Uruzgan Province, Afghanistan — From the top of Cemetery Hill, just outside town, the village of Chura looks like a thin green ribbon winding along the bottom of a narrow valley. To the east, the west and the north are dry, uninhabitable mountains. To the south, through a gap in the mountains, it is just possible to see the next narrow valley.
For the Dutch captain whose soldiers graciously invited me along on their patrol up that hill, this geography means a great deal. The green valley of Chura, he explains, is “secure”: That means that when his Charlie Tiger Company patrols the one-street bazaar, nobody shoots at the soldiers. It also means that the Dutch “provincial reconstruction team” — NATO’s name for troops who deliver aid, and the central focus of the Netherland’s mission here — can keep up their work on Chura’s small health clinic, bring better seeds to Chura’s farmers, build Chura’s schools. During the patrol, villagers come out to shake hands with the reconstruction team leader who is walking with us and to ask the medic for advice. Children put their thumbs up and shout “Alles Gut,” the rough Dutch equivalent of “okay.”
It is a positive, happy story: Not just a success for the Dutch but for NATO, which also works with French, Australian, American and Afghan troops in Uruzgan, and which sponsored my trip there. It is an important story, too: Uruzgan, in the Pashto-speaking south of Afghanistan, is the birthplace of Mohammad Omar, the Taliban’s founder.
Unfortunately, this story is not complete without explaining that the next valley, the one visible through the gap in the mountains, is “insecure.” There is no Dutch base there, and when Charlie Tiger Company goes on patrol in that direction, the soldiers don’t take journalists. “Insecure” means that there are snipers and roadside bombs, such as the one that recently blew up a Dutch vehicle near here; it means the tribal leaders there are rivals of the tribal leaders here; it also means that a German aid group has indefinitely postponed plans to build a road to Chura, and that Chura’s doctor doesn’t feel safe far from his clinic. Not all Taliban, he explains in a low voice, approve of medicine.
And this, in a microcosm, is the dilemma we face in Afghanistan, well understood on the ground but occasionally worth restating for outsiders: Where there is a real military presence, it is possible to bring peace and development to Afghanistan. But where there are no foreign troops, there is often anarchy. Though European governments like to draw a line between bringing “security’ and engaging in counter-terrorism in Afghanistan, on the ground those missions blur.

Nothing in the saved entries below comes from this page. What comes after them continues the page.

(** Every recorded phase change is a tick of the run: the one numbered
    [at_tick], taken from the state the earlier ticks produced. *)
Lemma transitions_from_sound (n : nat) :
  forall k s t, In t (transitions_from k n s) ->
  exists i, (i < n)%nat /\
    at_tick t = k + Z.of_nat i + 1 /\
    from_phase t = phase (ticks i s) /\
    from_cycle t = cycle (ticks i s) /\
    to_phase t = phase (ticks (S i) s) /\
    to_cycle t = cycle (ticks (S i) s) /\
    from_phase t <> to_phase t.
Proof.
  induction n as [|n IH]; intros k s t Hin; [destruct Hin|].
  cbn [transitions_from] in Hin.
  assert (Hrest : In t (transitions_from (k + 1) n (tick s)) ->
                  exists i, (i < S n)%nat /\
                    at_tick t = k + Z.of_nat i + 1 /\
                    from_phase t = phase (ticks i s) /\
                    from_cycle t = cycle (ticks i s) /\
                    to_phase t = phase (ticks (S i) s) /\
                    to_cycle t = cycle (ticks (S i) s) /\
                    from_phase t <> to_phase t).
  { intros H. destruct (IH _ _ _ H) as (i & Hi & Hk & H1 & H2 & H3 & H4 & H5).
    exists (S i). rewrite !ticks_tick in *.
    repeat split; try assumption; lia. }
  destruct (phase_eqb_spec (phase s) (phase (tick s))) as [Heq | Hne];
    [auto|].
  destruct Hin as [<- | Hin]; [|auto].
  exists O. cbn. repeat split; try assumption; lia.
Qed.

Lemma transitions_four_intervals :
  transitions four_intervals started =
  [ mkTransition 1501 Work 1 ShortBreak 1;
    mkTransition 1802 ShortBreak 1 Work 2;
    mkTransition 3303 Work 2 ShortBreak 2;
    mkTransition 3604 ShortBreak 2 Work 3;
    mkTransition 5105 Work 3 ShortBreak 3;
    mkTransition 5406 ShortBreak 3 Work 4;
    mkTransition 6907 Work 4 LongBreak 4;
    mkTransition 7808 LongBreak 4 Work 5 ].
Proof. vm_compute. reflexivity. Qed.

(** C5. The started timer goes through work, short break, work, short
    break, work, short break, work, long break and back to work.  The
    cycle number just before each of the seven phase changes that lead to
    the long break is 1, 1, 2, 2, 3, 3, 4; the four changes into a break
    start from cycles 1, 2, 3, 4 and the fourth, the one at cycle 4
    (a multiple of four), enters the long break; the cycle number is below
    5 until the tick that ends the long break, which makes it 5. *)
Theorem four_work_intervals :
  map (fun t => (from_phase t, to_phase t))
      (transitions four_intervals started) =
    [ (Work, ShortBreak); (ShortBreak, Work); (Work, ShortBreak);
      (ShortBreak, Work); (Work, ShortBreak); (ShortBreak, Work);
      (Work, LongBreak); (LongBreak, Work) ] /\
  map from_cycle (firstn 7 (transitions four_intervals started)) =
    [1; 1; 2; 2; 3; 3; 4] /\
  map (fun t => (from_cycle t, from_cycle t mod 4 =? 0, to_phase t))
      (filter into_break (transitions four_intervals started)) =
    [ (1, false, ShortBreak); (2, false, ShortBreak);
      (3, false, ShortBreak); (4, true, LongBreak) ] /\
  (forall n, (n < four_intervals)%nat -> cycle (ticks n started) <= 4) /\
  ticks four_intervals started = mkSession 1500 Work 5 true.
Proof.
  rewrite transitions_four_intervals.
  split; [reflexivity|]. split; [reflexivity|]. split; [reflexivity|].
  split; [|vm_compute; reflexivity].
  intros n Hn.
  assert (H : cycle (ticks (four_intervals - 1) started) = 4)
    by (vm_compute; reflexivity).
  rewrite <- H.
  replace (four_intervals - 1)%nat with ((four_intervals - 1 - n) + n)%nat
    by lia.
  rewrite ticks_add. apply cycle_ticks_le.
Qed.

(** ** The rendered time *)

(** A number of two digits or more prints as two characters or more. *)
Lemma js_String_length (v : Z) :
  10 <= v -> (2 <= String.length (js_String v))%nat.
Proof.
  intros Hv. destruct v as [|p|p]; try lia.
  unfold js_String. cbn [Z.to_int NilZero.string_of_int].
  pose proof (DecimalPos.Unsigned.of_to p) as Hof.
  destruct (Pos.to_uint p) as [|d|d|d|d|d|d|d|d|d|d];
    [discriminate Hof | ..];
    (destruct d;
     [ cbn in Hof; first [discriminate Hof | injection Hof as <-; lia]
     | cbn; lia .. ]).
Qed.

Lemma padStart_long (s fill : string) (n : nat) :
  (n <= String.length s)%nat -> padStart s n fill = s.
Proof.
  intros H. unfold padStart.
  apply Nat.leb_le in H. rewrite H. reflexivity.
Qed.

(** Below one hundred the padded string is the tens digit followed by the
    units digit. *)
Lemma padStart_below_100 (n : nat) :
  (n < 100)%nat ->
  padStart (js_String (Z.of_nat n)) 2 "0" = two_digits (Z.of_nat n).
Proof.
  intros Hn.
  do 100 (destruct n as [|n]; [reflexivity|]).
  lia.
Qed.

Lemma padStart_two_digits (v : Z) :
  0 <= v -> padStart (js_String v) 2 "0" = two_digits v.
Proof.
  intros Hv. destruct (Z.ltb_spec v 100) as [Hlt | Hge].
  - rewrite <- (Z2Nat.id v Hv). apply padStart_below_100. lia.
  - rewrite padStart_long by (apply js_String_length; lia).
    unfold two_digits.
    replace (v <? 100) with false by (symmetry; apply Z.ltb_ge; lia).
    reflexivity.
Qed.

Lemma two_digits_length (v : Z) :
  v < 100 -> String.length (two_digits v) = 2%nat.
Proof.
  intros Hv. unfold two_digits.
  apply Z.ltb_lt in Hv. rewrite Hv. reflexivity.
Qed.

Lemma display_two_digits_eq (s : Session) :
  0 <= timeLeft s ->
  display s = (two_digits (timeLeft s / 60), two_digits (timeLeft s mod 60)).
Proof.
  intros Hnn. unfold display, minutes, seconds.
  rewrite Z.rem_mod_nonneg by lia.
  rewrite !padStart_two_digits;
    [reflexivity | apply Z.mod_pos_bound; lia | apply Z.div_pos; lia].
Qed.

(** C9. [display] only reads the state: it returns the whole minutes of
    the remaining time and the seconds left over, each written in two
    digits with a leading zero where needed.  65 seconds show as 01 and
    05, and 0 seconds as 00 and 00. *)
Theorem display_minutes_seconds (s : Session) (Hnn : 0 <= timeLeft s) :
  display s = (two_digits (timeLeft s / 60), two_digits (timeLeft s mod 60)) /\
  (timeLeft s = 65 -> display s = ("01"%string, "05"%string)) /\
  (timeLeft s = 0 -> display s = ("00"%string, "00"%string)).
Proof.
  split; [apply display_two_digits_eq, Hnn|].
  unfold display, minutes, seconds.
  split; intros ->; reflexivity.
Qed.

Lemma display_minutes_seconds_witness :
  display (mkSession 65 ShortBreak 2 true) = ("01"%string, "05"%string).
Proof.
  assert (Hnn : 0 <= timeLeft (mkSession 65 ShortBreak 2 true))
    by (cbn; lia).
  apply (display_minutes_seconds _ Hnn). reflexivity.
Defined.

(** The padding adds characters and never removes any: a state with 6000
    seconds left, which no run reaches, would show three digits. *)
Example minutes_not_truncated :
  display (mkSession 6000 Work 1 false) = ("100"%string, "00"%string).
Proof. reflexivity. Qed.

(** C10. In every reachable state both strings of [display] are exactly
    two characters long: the remaining time is at most 1500 seconds, so
    the minutes are at most 25 and the seconds at most 59. *)
Theorem display_length_two (s : Session) (Hreach : reachable s) :
  String.length (fst (display s)) = 2%nat /\
  String.length (snd (display s)) = 2%nat /\
  timeLeft s <= 1500 /\
  0 <= timeLeft s / 60 <= 25 /\
  0 <= Z.rem (timeLeft s) 60 <= 59.
Proof.
  destruct Hreach as [cs ->].
  pose proof (run_in_bounds cs initial initial_in_bounds) as [[Hlo Hhi] _].
  set (s := run cs initial) in *.
  assert (Hmax : timeLeft s <= 1500)
    by (destruct (phase s); cbn in Hhi; lia).
  assert (Hmin : 0 <= timeLeft s / 60 <= 25).
  { split; [apply Z.div_pos; lia|].
    apply Z.div_le_upper_bound; lia. }
  assert (Hsec : 0 <= timeLeft s mod 60 < 60)
    by (apply Z.mod_pos_bound; lia).
  rewrite display_two_digits_eq by exact Hlo. cbn [fst snd].
  rewrite !two_digits_length by lia.
  rewrite Z.rem_mod_nonneg by lia.
  repeat split; lia.
Qed.

Lemma display_length_two_witness :
  String.length (fst (display (mkSession 1498 Work 1 false))) = 2%nat /\
  String.length (snd (display (mkSession 1498 Work 1 false))) = 2%nat.
Proof.
  assert (H : reachable (mkSession 1498 Work 1 false))
    by (exists [Start; Tick; Tick; Pause]; reflexivity).
  destruct (display_length_two _ H) as (Hm & Hs & _).
  split; [exact Hm | exact Hs].
Defined.

(** * Further properties of the timer *)

Lemma tick_running (s : Session) : running (tick s) = running s.
Proof.
  rewrite tick_unfold. destruct (running s) eqn:Hrun; [|exact Hrun].
  destruct (0 <? timeLeft s); [reflexivity|].
  destruct (phase_eqb (phase s) Work); reflexivity.
Qed.

Lemma ticks_running (n : nat) (s : Session) :
  running (ticks n s) = running s.
Proof.
  induction n as [|n IH]; [reflexivity|].
  rewrite ticks_S, tick_running. exact IH.
Qed.

(** X1. A tick never starts or stops the timer.  The phase changes only
    on a tick of a running timer that finds no time left, and the new
    phase then starts with its full length; in a reachable state "no time
    left" is exactly zero. *)
Theorem tick_phase_change :
  (forall s, running (tick s) = running s) /\
  (forall s, phase (tick s) <> phase s ->
     running s = true /\ timeLeft s <= 0 /\
     timeLeft (tick s) = phaseDuration (phase (tick s))) /\
  (forall s, reachable s -> phase (tick s) <> phase s -> timeLeft s = 0).
Proof.
  assert (Hchange : forall s, phase (tick s) <> phase s ->
            running s = true /\ timeLeft s <= 0 /\
            timeLeft (tick s) = phaseDuration (phase (tick s))).
  { intros s. rewrite tick_unfold.
    destruct (running s); [|intros H; contradiction H; reflexivity].
    destruct (Z.ltb_spec 0 (timeLeft s)) as [Hpos | Hle];
      [intros H; contradiction H; reflexivity|].
    intros _. split; [reflexivity|]. split; [exact Hle|].
    destruct (phase_eqb (phase s) Work); cbn;
      [destruct (Z.rem (cycle s) 4 =? 0)|]; reflexivity. }
  split; [exact tick_running|]. split; [exact Hchange|].
  intros s [cs ->] Hne.
  destruct (Hchange _ Hne) as (_ & Hle & _).
  pose proof (run_in_bounds cs initial initial_in_bounds) as [[Hlo _] _].
  lia.
Qed.

Lemma run_app (cs ds : list Command) (s : Session) :
  run (cs ++ ds) s = run ds (run cs s).
Proof. unfold run. apply fold_left_app. Qed.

Though Americans like to talk about “winning” and “losing” the war in Afghanistan, on the ground it’s clear that those categories aren’t relevant. Of course we can “win”: The real question is whether we are willing to pay the high cost of victory.
The problem is complicated by the nature of the enemy in Afghanistan, best described by NATO’s commander in Afghanistan, U.S. Army Gen. David McKiernan, as an “insurgent nexus” that includes not only remnants of the original Taliban but new “Taliban” who work for the money they receive from across the Pakistani border, tribal leaders with their own agendas, criminal syndicates and opium dealers. These groups cannot dislodge a Dutch or American base, they cannot rule the country, and they cannot win mass popular support. But with a handful of weapons and some homemade bombs, they can make the coalition forces in Afghanistan pay a high price for their good intentions — and erode support for the Afghan mission in foreign capitals.
And this they will succeed in doing unless the extraordinary ambition of this enterprise is better understood. No government with troops in Afghanistan has explained to its voters that the troops’ achievements are so fragile, that safety established in one valley does not imply safety in the next, and that the task of “reconstruction” is so integrally linked to military work.
The nearly 5,000 new troops promised last week by President Bush represent the beginning of a recognition of the scale of the challenge, but only that.
Other resources are needed, too, as widespread use of the newly fashionable word “surge” indicates. A NATO official in Kabul spoke of the need for a “civilian surge,” meaning an increase in the already high levels of aid; a U.N. official wants a “political surge,” meaning greater attention to the negotiations that will ultimately bring insurgents in from the cold. They are right, but so is the U.S. military, which has quietly invested billions in training the Afghan army: Joint missions are now the norm. At a gleaming new air base outside Kabul, I watched an American colonel, a survivor of the Sept. 11, 2001, attack on the Pentagon, proudly show off the embryonic Afghan air force, created with American mentors, refurbished Soviet helicopters and older Afghan pilots with Russian training. “I am out fighting Taliban, even in my dreams,” one of them told me.
And someday he may be able to do that, even without our help. But in the meantime, that extraordinary, multimillion-dollar air base, just like the blond Dutchmen patrolling Mullah Omar’s province, serves as a reminder that we haven’t exactly “neglected” Afghanistan, as Barack Obama and others often say. It’s just that we haven’t yet faced up to what we have undertaken to do here. Afghanistan is bigger than Iraq, more rugged, more impoverished and vastly more complicated, with more languages, more ethnic groups, more tribes and more-lethal neighbors. It has only begun to test our stamina.